**ACTIVITY**
Some of the lines below need repeating. Reproduce exactly those between the lines holding "negb (truthy sub)" and "r => String c r", inclusive.

**DATA UNDER STUDY**
===
(** * Feed Me worker: velocity classifier, post lifecycle, queues and alert dedupe

    A shallow embedding of the worker of the feed_me repository
    (apps/worker/app: sync.py, db.py, cli.py, config.py, sheets.py) together
    with the properties that its specification states about it and further
    properties of the code.

    Conventions of the embedding.
    - Python [int] is [Z]; [None] is [option]'s [None].
    - Python [float] values are exact rationals [Q].  Every float of the
      classifier is a quotient of two integers (a metric by a number of days,
      a rank by a count); the embedding takes the quotient exactly where the
      source rounds it to a double.
    - Python [str] is [string], a sequence of UTF-8 bytes.  The tag literals
      are the byte sequences of the source files.
    - The relational store is a record of tables, each table a list of rows in
      insertion order; SQL statements are functions on that record.
    - Wall-clock readings ([NOW()], [datetime.now]) are explicit arguments,
      in seconds. *)

From Stdlib Require Import ZArith QArith Qround List String Ascii Bool Lia.
From Stdlib Require Import Sorting.Sorted Sorting.Permutation.
From Stdlib Require Import DecimalString DecimalZ DecimalPos.
Import ListNotations.

Local Open Scope Z_scope.

(* ------------------------------------------------------------------ *)
(** ** Python primitives used by the worker *)

Module Py.

(** Truthiness of a string: [if s:]. *)
Definition truthy (s : string) : bool :=
  match s with
  | EmptyString => false
  | String _ _ => true
  end.

(** [a or b] on an optional string [a]: [a] when it is present and
    non-empty, [b] otherwise. *)
Definition or_else (a : option string) (b : string) : string :=
  match a with
  | Some s => if truthy s then s else b
  | None => b
  end.

(** [a or b] where both sides may be [None]. *)
Definition or_opt (a b : option string) : option string :=
  match a with
  | Some s => if truthy s then Some s else b
  | None => b
  end.

(** [v or 0] on an optional integer. *)
Definition or_zero (v : option Z) : Z :=
  match v with
  | Some z => z
  | None => 0
  end.

(** [str(n)] for an integer. *)
Definition str_of_int (z : Z) : string :=
  NilZero.string_of_int (Z.to_int z).

(** [int(s)] for a string: an optional minus sign followed by decimal
    digits.  Python also accepts surrounding blanks, a plus sign, underscores
    and non-ASCII digits; the worker never builds such strings, and here they
    raise like any other malformed input.  [None] stands for the raised
    [ValueError]. *)
Definition int_of_str (s : string) : option Z :=
  option_map Z.of_int (NilZero.int_of_string s).

(** [s.replace(c, "")] for a one-character pattern. *)
Fixpoint remove_char (c : ascii) (s : string) : string :=
  match s with
  | EmptyString => EmptyString
  | String a s' =>
      if Ascii.eqb a c then remove_char c s' else String a (remove_char c s')
  end.

(** [s.lower()] on the ASCII letters. *)
Definition lower_ascii (c : ascii) : ascii :=
  let n := nat_of_ascii c in
  if (Nat.leb 65 n && Nat.leb n 90)%bool then ascii_of_nat (n + 32) else c.

Fixpoint lower (s : string) : string :=
  match s with
  | EmptyString => EmptyString
  | String a s' => String (lower_ascii a) (lower s')
  end.

(** [sub in s]: substring test. *)
Fixpoint contains (sub s : string) : bool :=
  match s with
  | EmptyString => negb (truthy sub)
  | String _ s' => (prefix sub s || contains sub s')%bool
  end.

(** [round(x)] of a float: to the nearest integer, ties to the even one. *)
Definition round (x : Q) : Z :=
  let n := Qnum x in
  let d := Z.pos (Qden x) in
  let q := n / d in
  let r := n mod d in
  match Z.compare (2 * r) d with
  | Lt => q
  | Gt => q + 1
  | Eq => if Z.even q then q else q + 1
  end.

(** [x < y] on floats. *)
Definition lt (x y : Q) : bool := negb (Qle_bool y x).

(** [s.strip()]: the ASCII blanks of [str.isspace] are removed at both
    ends. *)
Definition is_space (c : ascii) : bool :=
  let n := nat_of_ascii c in
  (Nat.eqb n 32 || (Nat.leb 9 n && Nat.leb n 13) || (Nat.leb 28 n && Nat.leb n 31))%bool.

Fixpoint lstrip (s : string) : string :=
  match s with
  | EmptyString => EmptyString
  | String c s' => if is_space c then lstrip s' else s
  end.

Fixpoint rstrip (s : string) : string :=
  match s with
  | EmptyString => EmptyString
  | String c s' =>
      match rstrip s' with
      | EmptyString => if is_space c then EmptyString else String c EmptyString
      | r => String c r
      end
  end.

Definition strip (s : string) : string := rstrip (lstrip s).

(** A byte that continues a character of a UTF-8 string: [10xxxxxx]. *)
Definition is_continuation (c : ascii) : bool :=
  match c with
  | Ascii _ _ _ _ _ _ b6 b7 => (b7 && negb b6)%bool
  end.

(** [s[:n]]: the first [n] characters; a character is its leading byte
    with the continuation bytes that follow it. *)
Fixpoint take (n : nat) (s : string) : string :=
  match s with
  | EmptyString => EmptyString
  | String c s' =>
      if is_continuation c then String c (take n s')
      else
        match n with
        | O => EmptyString
        | S n' => String c (take n' s')
        end
  end.

End Py.

(* ------------------------------------------------------------------ *)
(** ** Velocity classifier: pure part (sync.py) *)

Module Classifier.

(** The tag literals, byte for byte as sync.py holds them. *)
Definition TAG_ROCKET : string := "ðŸš€".
Definition TAG_FIRE : string := "ðŸ”¥".
Definition TAG_CHECK : string := "âœ…".
Definition TAG_SLEEP : string := "ðŸ˜´".
Definition TAG_CLOVER : string := "â˜˜ï¸".
Definition INSUFFICIENT_DATA : string := "insufficient_data".

(** [_checkpoint_days] *)
Definition _checkpoint_days (checkpoint : string) : Z :=
  if (checkpoint =? "d1")%string then 1
  else if (checkpoint =? "d3")%string then 3
  else if (checkpoint =? "d7")%string then 7
  else if (checkpoint =? "d21")%string then 21
  else 0.

(** [_min_cohort_size] *)
Definition _min_cohort_size (checkpoint : string) : Z :=
  if (checkpoint =? "d1")%string then 12 else 20.

(** A scraped item, as far as the classifier reads it: the two media-type
    fields, and the posting time that [_to_dt] extracts from
    [timestamp], [takenAtTimestamp], [takenAt] or [createdAt]. *)
Record item := {
  item_type : option string;
  item_mediaType : option string;
  item_posted_at : option Z
}.

(** [item.get("type") or item.get("mediaType") or ""] *)
Definition item_media (it : item) : string :=
  Py.or_else (item_type it) (Py.or_else (item_mediaType it) "").

(** The literal [{"type": mtype}]. *)
Definition item_of_type (mtype : string) : item :=
  {| item_type := Some mtype; item_mediaType := None; item_posted_at := None |}.

(** [_metric_value] *)
Definition _metric_value (it : item) (views likes comments : option Z) : Q :=
  let media_type := Py.lower (item_media it) in
  if (Py.contains "video" media_type || Py.contains "reel" media_type)%bool then
    inject_Z (Py.or_zero views)
  else if (Py.contains "sidecar" media_type || Py.contains "carousel" media_type)%bool then
    (inject_Z (Py.or_zero likes) + 2 * inject_Z (Py.or_zero comments))%Q
  else inject_Z (Py.or_zero likes).

(** [sorted(set(values), reverse=True)]: insertion into a strictly
    descending list, an equal value being already there. *)
Fixpoint insert_desc (x : Q) (l : list Q) : list Q :=
  match l with
  | [] => [x]
  | y :: l' =>
      if Qeq_bool x y then l
      else if Qle_bool y x then x :: l
      else y :: insert_desc x l'
  end.

Definition sorted_set_desc (values : list Q) : list Q :=
  fold_right insert_desc [] values.

(** The [for i, v in enumerate(uniq_desc, start=1)] loop of [_percentile]:
    the first position whose value is at most [value], [rank] when the loop
    ends without a [break]. *)
Fixpoint rank_loop (i : Z) (uniq_desc : list Q) (value : Q) (rank : Z) : Z :=
  match uniq_desc with
  | [] => rank
  | v :: rest => if Qle_bool v value then i else rank_loop (i + 1) rest value rank
  end.

(** The float [1 + (rank - 1) * 99 / (n - 1)]. *)
Definition percentile_raw (rank n : Z) : Q :=
  (1 + inject_Z ((rank - 1) * 99) / inject_Z (n - 1))%Q.

(** [f"{p}%"] *)
Definition percent_string (p : Z) : string :=
  (Py.str_of_int p ++ "%")%string.

(** [_percentile] *)
Definition _percentile (values : list Q) (value : Q) : option string :=
  match values with
  | [] => None
  | _ :: _ =>
      let uniq_desc := sorted_set_desc values in
      match uniq_desc with
      | [] => None
      | [_] => Some "50%"%string
      | _ :: _ :: _ =>
          let n := Z.of_nat (List.length uniq_desc) in
          let rank := rank_loop 1 uniq_desc value n in
          let p := Py.round (percentile_raw rank n) in
          let p := Z.max 1 (Z.min 100 p) in
          Some (percent_string p)
      end
  end.

(** [_velocity_tag] *)
Definition _velocity_tag (percentile : option string) : string :=
  let p :=
    match percentile with
    | Some s => if Py.truthy s then Py.int_of_str (Py.remove_char "%" s) else None
    | None => None
    end in
  match p with
  | None => TAG_CHECK
  | Some p =>
      if p <=? 5 then TAG_ROCKET
      else if p <=? 15 then TAG_FIRE
      else if p <=? 35 then TAG_CHECK
      else if 35 <? p then TAG_SLEEP
      else TAG_CHECK
  end.

(** [_is_high_tag] *)
Definition _is_high_tag (tag : option string) : bool :=
  match tag with
  | None => false
  | Some t =>
      if Py.truthy t then (Py.contains TAG_FIRE t || Py.contains TAG_ROCKET t)%bool
      else false
  end.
===
**SOLUTION TO THE PROBLEM**
  | EmptyString => negb (truthy sub)
  | String _ s' => (prefix sub s || contains sub s')%bool
  end.

(** [round(x)] of a float: to the nearest integer, ties to the even one. *)
Definition round (x : Q) : Z :=
  let n := Qnum x in
  let d := Z.pos (Qden x) in
  let q := n / d in
  let r := n mod d in
  match Z.compare (2 * r) d with
  | Lt => q
  | Gt => q + 1
  | Eq => if Z.even q then q else q + 1
  end.

(** [x < y] on floats. *)
Definition lt (x y : Q) : bool := negb (Qle_bool y x).

(** [s.strip()]: the ASCII blanks of [str.isspace] are removed at both
    ends. *)
Definition is_space (c : ascii) : bool :=
  let n := nat_of_ascii c in
  (Nat.eqb n 32 || (Nat.leb 9 n && Nat.leb n 13) || (Nat.leb 28 n && Nat.leb n 31))%bool.

Fixpoint lstrip (s : string) : string :=
  match s with
  | EmptyString => EmptyString
  | String c s' => if is_space c then lstrip s' else s
  end.

Fixpoint rstrip (s : string) : string :=
  match s with
  | EmptyString => EmptyString
  | String c s' =>
      match rstrip s' with
      | EmptyString => if is_space c then EmptyString else String c EmptyString
      | r => String c r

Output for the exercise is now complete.